Lets compare these metrics in terms of their usefulness/interpretability:
  * **MAE** is the easiest to understand, because it's the average error.
  * **MSE** is more popular than MAE, because MSE "punishes" larger errors, which tends to be useful in the real world.
  * **RMSE** is even more popular than MSE, because RMSE is interpretable in the "y" units.

All of these are what are called **loss functions**, because we want to minimize the **loss** (from getting stuff wrong).

#### Exercise Time
  * Calculate the MAE/MSE/RMSE of the simple linear regression model
  * Calculate the MAE/MSE/RMSE of the 3 feature multiple regression model
  * Calculate the MAE/MSE/RMSE of the model using all of the features
  * What do you notice about all of these metrics as you keep adding features?

In [None]:
pass

### Using train/test split for model evaluation

How do we know that our model will perform well on new data?

Sure, we may know that our model has really low RMSE on all of the data we have on hand, but can we be sure that it will be exactly the same when we try to use our model in the real world?

One way we can get an estimate of how the model will perform "in the wild" is by building the model on a portion of our data, and then testing it on the remainder that we have.

So, we **act like we have one set of data for model building, and keep a separate set of data and treat it as if it were new.** We then test our model on this "new" data, and, **as long as the test data was taken in an unbiased way**, we can assume that the **loss** on the test data gives us a pretty good idea of what the error "in the wild" will be.

So, let's try to use train/test split to estimate the model's accuracy on unseen data.

The basic approach would be to randomly select a fraction of the data (>50% usually) for training, and the remainder (100-training%) for testing. We will use scikit-learn's `train_test_split` function to do this:

In [None]:
X_mult_train, X_mult_test, y_mult_train, y_mult_test = train_test_split(X_mult, y_mult, test_size=0.3, random_state=1)
print("training data size:",X_mult_train.shape)
print("testing data size:",X_mult_test.shape)

Now, we simply train on `X_mult_train` and `y_mult_train` and then generate predictions and evaluation metrics on `X_mult_test` and `y_mult_test`:

In [None]:
#train on training set
mult_linreg2 = LinearRegression()
mult_linreg2.fit(X_mult_train, y_mult_train)

#generate predictions on training set and evaluate
y_mult_pred_train = mult_linreg2.predict(X_mult_train)
print("Training set RMSE:",np.sqrt(metrics.mean_squared_error(y_mult_train, y_mult_pred_train)))

#generate predictions on test set and evaluate
y_mult_pred_test = mult_linreg2.predict(X_mult_test)
print("Test set RMSE:",np.sqrt(metrics.mean_squared_error(y_mult_test, y_mult_pred_test)))

Notice that the test set error is greater than the training set error.
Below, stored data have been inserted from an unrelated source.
Lemma operation_id_eq_true a b : operation_id_eq a b = true -> a = b.
Proof. destruct a, b. unfold operation_id_eq. cbn. intros H. bools. by subst. Qed.

Lemma result_new_matches peer op id status now txt rel :
  result_of_operation peer op rel
    (result_update id status now txt (result_new peer rel (Some op) txt)) = true.
Proof.
  unfold result_of_operation, result_of_peer, result_new, mac_eq. cbn.
  rewrite operation_id_eq_refl, bytes_eqb_refl. destruct rel; cbn; [|done].
  by rewrite !Z.eqb_refl.
Qed.

(** What a slot is looked up by is not changed by an answer. *)
Lemma result_of_operation_update peer op rel id status now txt c :
  result_of_operation peer op rel (result_update id status now txt (result_again txt c))
  = result_of_operation peer op rel c.
Proof. unfold result_again. by destruct (bytes_eqb _ _). Qed.

(** The slot an answer to an operation goes to is the one that is looked up. *)
Lemma result_slot_found peer id op rel r :
  find_idx (fun c => result_of_peer peer rel c && result_identity id (Some op) c)
    (s_command_results r)
  = find_idx (result_of_operation peer op rel) (s_command_results r).
Proof.
  apply find_idx_ext. intros c. unfold result_of_operation, result_identity.
  rewrite andb_comm. by destruct (cr_operation_id c).
Qed.

(** The slot of an answer: of this peer, and of the operation or the number. *)
Definition result_slot_of (peer : bytes) (id : Z) (op : option mesh_v2_operation_id_t)
  (rel : option keemash_rel_stats_t) (c : command_result_slot_t) : bool :=
  result_of_peer peer rel c && result_identity id op c.

(** Whatever was on record, the answer is found in its slot afterwards. *)
Lemma answer_stored peer id op status now txt rel r :
  root_wf r ->
  exists c, first_result (result_slot_of peer id op rel)
              (store_result peer id op status now txt rel r) = Some c /\
    cr_command_id c = id /\ cr_status c = status /\ cr_text c = txt.
Proof.
  intros Hr. unfold store_result. fold (result_slot_of peer id op rel).
  assert (Hupd : forall c, result_slot_of peer id op rel c = true ->
    result_slot_of peer id op rel (result_update id status now txt (result_again txt c)) = true).
  { intros c H. unfold result_slot_of in *. apply andb_true_iff in H as [H1 H2].
    apply andb_true_iff. split.
    - rewrite <- H1. unfold result_again. by destruct (bytes_eqb _ _).
    - revert H2. unfold result_identity, result_again.
      by destruct (bytes_eqb _ _), op, (cr_operation_id c) eqn:E; cbn; rewrite ?E, ?Z.eqb_refl. }
  destruct (find_idx _ _) as [i|] eqn:Ef.
  - pose proof Ef as Ef'. apply find_idx_Some in Ef as [(c0 & Hc0 & HP) Hlt].
    exists (result_update id status now txt (result_again txt c0)). split.
    + unfold first_result. cbn. unfold setter. cbn.
      rewrite (find_idx_first _ _ i (result_update id status now txt (result_again txt c0))).
      * cbn [mbind option_bind]. by rewrite list_lookup_alter_eq, Hc0.
      * by rewrite list_lookup_alter_eq, Hc0.
      * by apply Hupd.
      * intros j y Hj Hy. rewrite list_lookup_alter_ne in Hy by lia. by apply (Hlt j).
    + unfold result_again. by destruct (bytes_eqb _ _).
  - set (k := (_ mod _)%nat). set (c := result_update _ _ _ _ _).
    assert (Hk : (k < length (s_command_results r))%nat).
    { rewrite (rw_results _ Hr). by apply Nat.mod_upper_bound. }
    clearbody k. exists c. split; [|done]. unfold first_result. cbn. unfold setter. cbn.
    rewrite (find_idx_first _ _ k c); [by cbn [mbind option_bind]; rewrite list_lookup_insert_eq| | |].
    + by rewrite list_lookup_insert_eq.
    + unfold result_slot_of, result_identity, result_of_peer, c, result_new, mac_eq. cbn.
      rewrite bytes_eqb_refl. destruct rel, op; cbn;
        rewrite ?Z.eqb_refl, ?operation_id_eq_refl; done.
    + intros j y Hj Hy. rewrite list_lookup_insert_ne in Hy by lia.
      apply (find_idx_None _ _ Ef). by eapply list_elem_of_lookup_2.
Qed.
This should almost always be the case (why?).

#### Exercise Time
  * Get MAE/MSE/RMSE training and test set predictions on the full linear regression model (using all features) with a test set of 30% of the data
  * Get MAE/MSE/RMSE training and test set predictions on the full linear regression model (using all features) with a test set of 20% of the data
  * Get MAE/MSE/RMSE training and test set predictions on the full linear regression model (using all features) with a test set of 10% of the data
  * Anything you notice about the test set error metrics?

In [None]:
pass

### Overfitting and Underfitting

How do we know when a model will perform well on new data? What is happening when a model doesn't generalize well?
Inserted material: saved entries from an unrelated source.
(* ===== verification/RootDemo.v ===== *)
(** * The root facade on a quiet board, alone and with a node

    The board of NodeDemo, seen from the root: every call of the system succeeds, the
    clock is still, and the world is the list of the packets sent, newest first.  A node
    of NodeDemo and the root are linked by carrying each other's packets: the handshake,
    a command and its answer.  The hypotheses of the root's theorems can hold. *)

From Stdlib Require Import Sorted.
From S2P Require Import Prelude.
From S2P Require Import Words.
From S2P Require Import Esp.
From S2P Require Import Rtos.
From S2P Require Import MeshProto.
From S2P Require Import MeshProtoV1.
From S2P Require Import MeshProtoV2.
From S2P Require Import MeshWire.
From S2P Require Import RelState.
From S2P Require Import RelOps.
From S2P Require Import RelInv.
From S2P Require Import RelEnv.
From S2P Require Import Facade.
From S2P Require Import FacadeInv.
From S2P Require Import NodeState.
From S2P Require Import Node.
From S2P Require Import NodeReach.
From S2P Require Import NodeDemo.
From S2P Require Import RootState.
From S2P Require Import Root.
From S2P Require Import RootInv.
From S2P Require Import RootReach.
From S2P Require Import RootProps.
From S2P Require Import RootNode.
#[local] Open Scope Z_scope.

#[local] Existing Instances wire_node wire_config wire_kconfig.

(** The root has its own address, and its own number for the session. *)
Definition root_board : FacadeEnv wire := {|
  fac_rtos := @fac_rtos _ wire_facade;
  fac_transport := {| keemash_mesh_get_local_mac := fun w => (root_mac, w);
                      keemash_mesh_transport_send := fun _ packet w => (ESP_OK, packet :: w) |};
  fac_timer_us := fun w => (7000000, w); fac_random := fun w => (55, w);
  heap_ok := fun w => (true, w) |}.

Definition wire_root : RootEnv wire := {|
  root_facade := root_board;
  root_err_u32 := fun e => if err_eqb e ESP_OK then 0 else 1;
  keemash_mesh_root_on_state_changed := mret tt;
  keemash_mesh_root_on_node_seen := fun _ _ => mret tt;
  keemash_mesh_root_on_node_seen_uptime := fun _ _ _ _ => mret tt;
  keemash_mesh_root_on_log_line := fun _ _ _ => mret tt;
  keemash_mesh_root_on_task_snapshot := fun _ _ => mret tt;
  keemash_mesh_root_on_memory_snapshot := fun _ _ => mret tt;
  keemash_mesh_root_on_sensor_snapshot := fun _ _ => mret tt;
  keemash_mesh_root_on_ota_v3_message := fun _ _ => mret tt;
  keemash_mesh_root_on_ota_status := fun _ _ => mret tt;
  keemash_mesh_root_on_topology := fun _ _ => mret tt;
  keemash_mesh_root_on_control_ex := fun _ _ _ _ _ _ _ _ => mret tt |}.
#[local] Existing Instance wire_root.

#[local] Instance wire_root_config : RootConfig := {|
  CONFIG_KEEMASH_ACTIVE_PING_TIMEOUT_MS := 3000; CONFIG_KEEMASH_ACTIVE_PING_PERIOD_MS := 0 |}.

#[local] Instance wire_root_hooks (T : relation (fstate root_t wire)) `{!PreOrder T} :
  RootHooks wire_root T.
Proof. split; intros; apply stable_ret, _. Qed.

(** ** A node and the root *)

Definition root_off : fstate root_t wire := (None, (facade_zero root_zero, [])).

Definition pair_t : Type := fstate node_t wire * fstate root_t wire.

(** The packets one side sent are carried to the other, oldest first. *)
Definition to_root (p : pair_t) : pair_t :=
  let '((c, (f, w)), r) := p in
  ((c, (f, [])), fold_left (fun r packet => (run_root (Root_rx node_mac packet) r).2) (rev w) r).
Definition to_node (p : pair_t) : pair_t :=
  let '(n, (c, (f, w))) := p in
  (fold_left (fun n packet => (run_node (Call_rx root_mac packet) n).2) (rev w) n, (c, (f, []))).
Definition round (p : pair_t) : pair_t := to_node (to_root p).

Definition linked_pair : pair_t :=
  round (round (started, (run_root Root_init root_off).2)).

(** The handshake is over on both sides. *)
Example pair_ready :
  (mesh_v2_node_ready linked_pair.1).1 = true /\ (rel_peer_ready node_mac linked_pair.2).1 = true.
Proof. vm_compute. done. Qed.

Definition op1 : mesh_v2_operation_id_t := {| op_high := 3; op_low := 9 |}.

(** "led:1", from the root. *)
Definition led_on : bytes := [108; 101; 100; 58; 49].

Definition after_command : pair_t :=
  round (round (linked_pair.1,
    (run_root (Root_command node_mac 4 led_on (Some op1)) linked_pair.2).2)).

(** A command crosses the mesh: it runs on the node, and the root has its answer on record. *)
Example command_answered :
  option_map (fun c => (cr_command_id c, cr_status c, cr_text c))
    (mesh_v2_root_command_result_for_operation node_mac op1 after_command.2).1
  = Some (4, MESH_V2_CONTROL_STATUS_OK, long_answer).
Proof. vm_compute. reflexivity. Qed.

Definition command_again : pair_t :=
  round (round (after_command.1,
    (run_root (Root_command node_mac 4 led_on (Some op1)) after_command.2).2)).

(** The command is sent a second time and does not run again; but the node repeats its
    answer from a shorter buffer, so the root notes that the answer changed. *)
Theorem repeat_looks_changed :
  option_map (fun c => (cr_seen_count c, length (cr_first_text c), length (cr_text c),
                        cr_text_changed c))
    (mesh_v2_root_command_result_for_operation node_mac op1 command_again.2).1
  = Some (2, 60%nat, 47%nat, true).
Proof. vm_compute. reflexivity. Qed.

(** ** The states are reachable *)

Definition pair_reachable (p : pair_t) : Prop := node_reachable p.1 /\ root_reachable p.2.

Lemma pair_intro n r : node_reachable n -> root_reachable r -> pair_reachable (n, r).
Proof. by split. Qed.

Lemma root_fed packets r :
  root_reachable r ->
  root_reachable (fold_left (fun r packet => (run_root (Root_rx node_mac packet) r).2) packets r).
Proof.
  revert r. induction packets as [|p packets IH]; intros r H; [done|]. by apply IH, root_called.
Qed.

Lemma node_fed packets n :
  node_reachable n ->
  node_reachable (fold_left (fun n packet => (run_node (Call_rx root_mac packet) n).2) packets n).
Proof.
  revert n. induction packets as [|p packets IH]; intros n H; [done|]. by apply IH, node_called.
Qed.

Lemma to_root_reachable p : pair_reachable p -> pair_reachable (to_root p).
Proof.
  destruct p as [[c [f w]] r]. intros [Hn Hr]. unfold pair_reachable, to_root. cbn [fst snd] in *.
  split; [exact (node_world c f w [] Hn)|exact (root_fed (rev w) r Hr)].
Qed.

Lemma to_node_reachable p : pair_reachable p -> pair_reachable (to_node p).
Proof.
  destruct p as [n [c [f w]]]. intros [Hn Hr]. unfold pair_reachable, to_node. cbn [fst snd] in *.
  split; [exact (node_fed (rev w) n Hn)|exact (root_world c f w [] Hr)].
Qed.

Lemma round_reachable p : pair_reachable p -> pair_reachable (round p).
Proof. intros H. exact (to_node_reachable _ (to_root_reachable _ H)). Qed.

Lemma node_started : node_reachable started.
Proof. unfold started. do 2 apply node_called. apply node_boot. Qed.

Lemma root_started : root_reachable (run_root Root_init root_off).2.
Proof. apply root_called. apply root_boot. Qed.

Lemma linked_pair_reachable : pair_reachable linked_pair.
Proof.
  exact (round_reachable _ (round_reachable _ (pair_intro _ _ node_started root_started))).
Qed.

Definition pinged : fstate root_t wire := (run_root Root_poll linked_pair.2).2.

Lemma pinged_reachable : root_reachable pinged.
Proof. unfold pinged. apply root_called. exact (proj2 linked_pair_reachable). Qed.

Example root_states_witness : fac_wf pinged /\ root_wf (f_own pinged.2.1).
Proof. apply root_states. exact pinged_reachable. Defined.

(** ** Witnesses *)

(** Packets 2, 1, 2, 4 (2 repeated), then a report that 3 is lost: 1, 2, then 5. *)
Definition mixed_events : list channel_event :=
  [ChannelData 2 5 false; ChannelData 1 5 false; ChannelData 2 5 true;
   ChannelData 4 5 false; ChannelLost 3 5; ChannelData 5 6 false].

Example root_delivers_once_witness :
  let '(delivered, _, _) := channel_run mixed_events root_rx_fresh in
  delivered = [1; 2; 5] /\ StronglySorted Z.lt [1; 2; 5].
Proof.
  split; [vm_compute; reflexivity|].
  refine (proj1 (root_delivers_once mixed_events root_rx_fresh [1; 2; 5]
    (channel_run mixed_events root_rx_fresh).1.2 (channel_run mixed_events root_rx_fresh).2
    _ _ _)).
  - vm_compute. reflexivity.
  - repeat (constructor; [cbn; unfold UINT32_MAX; lia|]). constructor.
  - split; cbn; unfold UINT32_MAX; lia.
Defined.

(** The number 2^32 - 1, far ahead, becomes the highest seen; the report that the expected
    number is lost moves the expected one past it, to 0, and number 1 is delivered again. *)
Example last_number_restarts :
  (channel_run [ChannelData 1 5 false; ChannelData 0xFFFFFFFF 5 false; ChannelLost 2 5;
                ChannelData 0 5 false; ChannelData 1 5 true] root_rx_fresh).1.1 = [1; 0; 1].
Proof. vm_compute. reflexivity. Qed.

Definition answer_seen (txt : bytes) (r : root_t) : root_t :=
  store_result node_mac 4 (Some op1) 0 9 txt None r.

Example result_found_witness :
  exists c, first_result (result_of_operation node_mac op1 None)
              (answer_seen [111] (answer_seen [107] root_zero)) = Some c /\
    cr_text c = [111] /\ cr_first_text c = [107] /\ cr_text_changed c = true.
Proof.
  assert (Hw : root_wf (answer_seen [107] root_zero)).
  { apply (store_result_wf node_mac 4 (Some op1) 0 9 [107] None), root_zero_wf. }
  destruct (result_found node_mac 4 op1 0 9 [111] None _ Hw) as (c & Hc & _ & _ & Ht & _ & Hm).
  exists c. split; [exact Hc|]. split; [exact Ht|].
  replace (first_result (result_of_operation node_mac op1 None) (answer_seen [107] root_zero))
    with (Some (result_update 4 0 9 [107] (result_new node_mac None (Some op1) [107]))) in Hm
    by (vm_compute; reflexivity).
  destruct Hm as (Hf & _ & Hx). split; [exact Hf|]. rewrite Hx. vm_compute. reflexivity.
Defined.

(** The answer to another operation of the same node. *)
Definition other_one : answer_t :=
  {| an_peer := node_mac; an_id := 5; an_operation := Some {| op_high := 3; op_low := 10 |};
     an_status := 0; an_now := 9; an_text := [110]; an_rel := None |}.

Example result_kept_witness :
  first_result (result_of_operation node_mac op1 None)
    (store_answers (replicate 31 other_one)
       (store_result node_mac 4 (Some op1) 0 9 [107] None root_zero))
  = Some (result_update 4 0 9 [107] (result_new node_mac None (Some op1) [107])).
Proof.
  apply (result_kept node_mac 4 op1 0 9 [107] None (replicate 31 other_one)).
  - exact root_zero_wf.
  - apply Forall_replicate. left. discriminate.
  - rewrite length_replicate. unfold COMMAND_RESULT_CACHE_SIZE. lia.
  - vm_compute. reflexivity.
Defined.

(** The pong of the node to the ping of the round. *)
Definition pong_payload : bytes :=
  encode_ping {| pg_ping_id := 1; pg_root_session_id := 55 |}.
Definition pong_hdr : mesh_v2_hdr_t :=
  v2_hdr MESH_V2_TYPE_PONG 0 77 0 0 node_mac pong_payload.

Example pong_exact_witness :
  let res := handle_pong node_mac pong_hdr pong_payload pinged in
  res.1 = ESP_OK /\ (handle_pong node_mac pong_hdr pong_payload res.2).1 <> ESP_OK.
Proof.
  cbv zeta.
  destruct (pong_exact node_mac pong_hdr pong_payload pinged) as (_ & _ & _ & H).
  - apply reachable_root_wf. exact pinged_reachable.
  - assert (Hok : (handle_pong node_mac pong_hdr pong_payload pinged).1 = ESP_OK)
      by (vm_compute; reflexivity).
    split; [exact Hok|]. by apply (H Hok).
Defined.

Example command_reaches_node_witness :
  let payload := control_payload MESH_V2_CONTROL_COMMAND 0 4 led_on (Some op1) in
  mesh_v2_root_send_command_operation node_mac 4 led_on (Some op1)
    = hand_over node_mac (Some op1) payload /\
  Node.rel_deliver_cb root_mac MESH_V2_TUNNEL_CHANNEL_CONTROL payload 0
    = handle_command 4 led_on (Some op1).
Proof.
  apply (command_reaches_node node_mac root_mac 0 4 led_on (Some op1)).
  - unfold is_u32. lia.
  - discriminate.
  - repeat (constructor; [discriminate|]). constructor.
  - vm_compute. reflexivity.
  - split; [|split; [|reflexivity]]; unfold is_u64; cbn; lia.
Defined.

Example answer_reaches_root_witness :
  Node.rel_send_control_result 4 0 long_answer (Some op1)
  = (ok ← have_rel;
     if negb ok then mret ESP_ERR_INVALID_STATE
     else Node.rel_send MESH_V2_TUNNEL_CHANNEL_CONTROL
            (control_payload MESH_V2_CONTROL_RESULT 0 4 long_answer (Some op1))
            KEEMASH_REL_PRIORITY_CONTROL) /\
  exists rel c, first_result (result_slot_of node_mac 4 (Some op1) rel)
      (f_own (note_command_result node_mac 4 (Some op1) 0 long_answer pinged).2.2.1) = Some c /\
    cr_text c = long_answer.
Proof.
  destruct (answer_reaches_root node_mac 0 4 0 long_answer (Some op1)) as (H1 & _ & H3).
  - unfold is_u32. lia.
  - discriminate.
  - unfold long_answer, plain_text. apply Forall_replicate. discriminate.
  - vm_compute. discriminate.
  - split; [|split; [|reflexivity]]; unfold is_u64; cbn; lia.
  - split; [exact H1|]. destruct (H3 pinged) as (rel & c & Hc & _ & _ & Ht).
    + apply reachable_root_wf. exact pinged_reachable.
    + exists rel, c. split; [exact Hc|]. rewrite Ht. vm_compute. reflexivity.
Defined.

(** ** An old session in between *)

Definition tunnel_packet (session seq : Z) : bytes :=
  let inner := replicate 64 65 in
  let payload := encode_tunnel_hdr
    {| tu_channel_id := MESH_V2_TUNNEL_CHANNEL_TASK; tu_flags := 0; tu_ttl := 4;
       tu_fragment_count := 1; tu_payload_len := 64; tu_fragment_index := 0;
       tu_stream_id := 0; tu_seq := seq; tu_ack_seq := 0; tu_sack_bitmap := 0;
       tu_origin_mac := node_mac; tu_target_mac := mac_zero_addr |} ++ inner in
  seal (v2_hdr MESH_V2_TYPE_TUNNEL_DATA 0 session 0 0 node_mac payload) payload.

(** The verdicts of the root on a sequence of tunnel packets. *)
Fixpoint verdicts (packets : list (Z * Z)) (s : fstate root_t wire) : list bool :=
  match packets with
  | [] => []
  | (session, seq) :: packets =>
      match validate_packet (tunnel_packet session seq) with
      | Some (h, payload) =>
          let '(v, s) := tunnel_state_step h (decode_tunnel_hdr payload) s in
          sv_deliver v :: verdicts packets s
      | None => false :: verdicts packets s
      end
  end.

(** Packets 1 and 2 of a session are delivered once; when a packet of the session before
    it arrives late in between, packet 2, sent again, is delivered a second time. *)
Theorem late_session_delivers_twice :
  verdicts [(9, 1); (9, 2); (9, 2)] root_off = [true; true; false] /\
  verdicts [(9, 1); (9, 2); (8, 7); (9, 2)] root_off = [true; true; true; true].
Proof. vm_compute. done. Qed.

(** ** A node that never gets ready *)

Definition slow_mac : bytes := [2; 0; 0; 0; 0; 3].

Definition slow_hello : bytes :=
  let payload := encode_v2_hello
    {| hl_tag := text_array 16 [115]; hl_uptime_s := 1; hl_mtu := 256; hl_ring_size := 8;
       hl_capabilities := root_caps |} in
  seal (v2_hdr MESH_V2_TYPE_HELLO 0 6 0 0 slow_mac payload) payload.

(** It said hello over the old protocol before the other node was linked. *)
Definition slow_first : pair_t :=
  round (round (started,
    (run_root (Root_rx slow_mac slow_hello) (run_root Root_init root_off).2).2)).

Definition times_queued : fstate root_t wire :=
  (run_root (Root_queue_time_all 1 1700000000 3)
     (run_root (Root_sync_routes [slow_mac; node_mac]) slow_first.2).2).2.

Definition polls (k : nat) (s : fstate root_t wire) : fstate root_t wire :=
  Nat.iter k (fun s => (run_root Root_poll s).2) s.

Definition time_waits (mac : bytes) (s : fstate root_t wire) : bool :=
  existsb (fun n => is_node mac n && awaits_time n) (s_nodes (f_own s.2.1)).

(** The other node is ready, and its time stays pending round after round. *)
Theorem ready_node_starves :
  (rel_peer_ready node_mac (polls 20 times_queued)).1 = true /\
  time_waits node_mac (polls 20 times_queued) = true.
Proof. vm_compute. done. Qed.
Let's create a new data set with many features.

Here are a few new sklearn features:

[PolynomialFeatures](http://scikit-learn.org/stable/modules/generated/sklearn.preprocessing.PolynomialFeatures.html#sklearn.preprocessing.PolynomialFeatures) takes feature columns and generates new columns that are all features multiplied together up to the degree you specify. For 1 feature is generates x, x<sup>2</sup>, x<sup>3</sup>, ...

[Pipeline](http://scikit-learn.org/stable/modules/generated/sklearn.pipeline.Pipeline.html#sklearn.pipeline.Pipeline) is a convenience method that allows you to define a sequence of data transformations and then apply it to any data.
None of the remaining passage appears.